Thus, and with that purpose, it is necessary to examine whether, without prejudice to the legitimacy of the TA in proceeding to the assessment of taxes through tax assessment acts, as is the case with the assessment under consideration, the TA, in light of the said legislation, could issue the said assessment.
Article 113 of the IMI Code provides:
"Article 113
Competence and Time Limit for Assessment
1 - The tax is assessed annually, in relation to each municipality, by the central services of the General Directorate of Taxation, based on the taxable patrimonial values of the properties and in relation to the taxpayers listed in the registers as at 31 December of the year to which the same relates.
2 - The assessment referred to in the preceding paragraph is carried out in the months of February and March of the following year.

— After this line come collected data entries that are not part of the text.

Notation mem := (gmap positive Cell).
(** A computation on the memory; [None] is a panic. *)
Definition go (A : Type) : Type := mem -> option (A * mem).
#[export] Instance go_ret : MRet go := fun A a h => Some (a, h).
#[export] Instance go_bind : MBind go := fun A B f m h =>
  match m h with Some (a, h') => f a h' | None => None end.
Definition panic {A} : go A := fun _ => None.
Definition of_option {A} (o : option A) : go A := match o with Some a => mret a | None => panic end.

(** The arrays of elements of a type: how a cell holds them, and the zero value. *)
Class GoType (T : Type) := {
  zero : T;
  box : list T -> Cell;
  unbox : Cell -> option (list T);
  unbox_box l : unbox (box l) = Some l;
}.

Section typed.
Context {T : Type} `{GT : !GoType T}.

Definition array (h : mem) (a : positive) : option (list T) := h !! a ≫= unbox.
Definition alloc (l : list T) : go positive := fun h => let a := fresh (dom h) in Some (a, <[a := box l]> h).
Definition read_array (a : positive) : go (list T) := fun h => l ← array h a; Some (l, h).
Definition write_array (a : positive) (l : list T) : go () := fun h => Some (tt, <[a := box l]> h).

(** [new(T)], [*p] and [*p = v]. *)
Definition new : go (Ptr T) := a ← alloc [zero]; mret (Some (a, 0)).
Definition load (p : Ptr T) : go T :=
  match p with None => panic | Some (a, i) => l ← read_array a; of_option (l !! i) end.
Definition store (p : Ptr T) (v : T) : go () :=
  match p with
  | None => panic
  | Some (a, i) => l ← read_array a; if decide (i < length l) then write_array a (<[i := v]> l) else panic
  end.

(** [make([]T, n)], [len(s)], [s[i]] and [s[i] = v]. *)
Definition make (n : nat) : go (Slice T) := a ← alloc (replicate n zero); mret (Some (mkSlice a 0 n n)).
Definition len (s : Slice T) : nat := match s with None => 0 | Some s => sl_len s end.
Definition slot (s : Slice T) (i : nat) : Ptr T :=
  match s with
  | None => None
  | Some s => if decide (i < sl_len s) then Some (sl_array s, sl_off s + i) else None
  end.
Definition index (s : Slice T) (i : nat) : go T := load (slot s i).
Definition set_index (s : Slice T) (i : nat) (v : T) : go () := store (slot s i) v.
(** [append(s, v)]: in place while the capacity lasts, else in an array that
    [grow] makes larger. *)
Definition append (grow : nat -> nat) (s : Slice T) (v : T) : go (Slice T) :=
  match s with
  | Some s =>
      l ← read_array (sl_array s);
      let shown := take (sl_len s) (drop (sl_off s) l) in
      if decide (sl_len s < sl_cap s) then
        _ ← store (Some (sl_array s, sl_off s + sl_len s)) v;
        mret (Some (mkSlice (sl_array s) (sl_off s) (S (sl_len s)) (sl_cap s)))
      else
        a ← alloc (shown ++ v :: replicate (grow (sl_len s)) zero);
        mret (Some (mkSlice a 0 (S (sl_len s)) (S (sl_len s) + grow (sl_len s))))
  | None => a ← alloc (v :: replicate (grow 0) zero); mret (Some (mkSlice a 0 1 (1 + grow 0)))
  end.
End typed.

3 - As soon as the assessment of an omitted, improved, modified or enlarged property becomes final, the tax shall be assessed as appropriate, in compliance with the provisions of no. 1 of article 116.
4 - Other assessments, in particular additional assessments and those resulting from official reviews, are carried out at any time, without prejudice to the provisions of article 116.
5 - Whenever the conditions for exemption cease to be met and the taxpayers do not comply with the provisions of subparagraph g) of no. 1 of article 13, the tax administration proceeds to the extraordinary assessment of the tax from the year, inclusive, of the expiry of the exemption.
6 - No assessment shall be made whenever the amount of tax to be collected is less than €10."
And article 116 of the code in question, in turn, provides in part:
"Article 116
Limitation of the Right to Assess
1 - The assessments of the tax, even if additional, are made within the time limits and terms provided for in articles 45 and 46 of the General Tax Law, except in the situations provided for in no. 5 of article 113, in which case the assessment is made for all the years in which the taxpayer improperly enjoyed the benefits, with a limit of eight years following the year in which the conditions for exemption ceased to be met.
2 - In the case provided for in no. 2 of article 9, the limitation period for the right to assess is counted from the year in which the property is put to a different use."
From the reading of the first of the aforementioned legal provisions, it follows that, in addition to IMI assessments to be issued under no. 1 of article 113 of the said code, additional assessments and those arising from official review may be issued at any time – see no. 4 of article 113 of the IMI Code – although with the limitations referred to in article 116 of the IMI Code.
However, as has also been transcribed, under the terms of this latter provision, IMI assessments, even if additional, may only be made within the time limits provided for in articles 45 and 46 of the General Tax Law, which is why these normative provisions must also be cited.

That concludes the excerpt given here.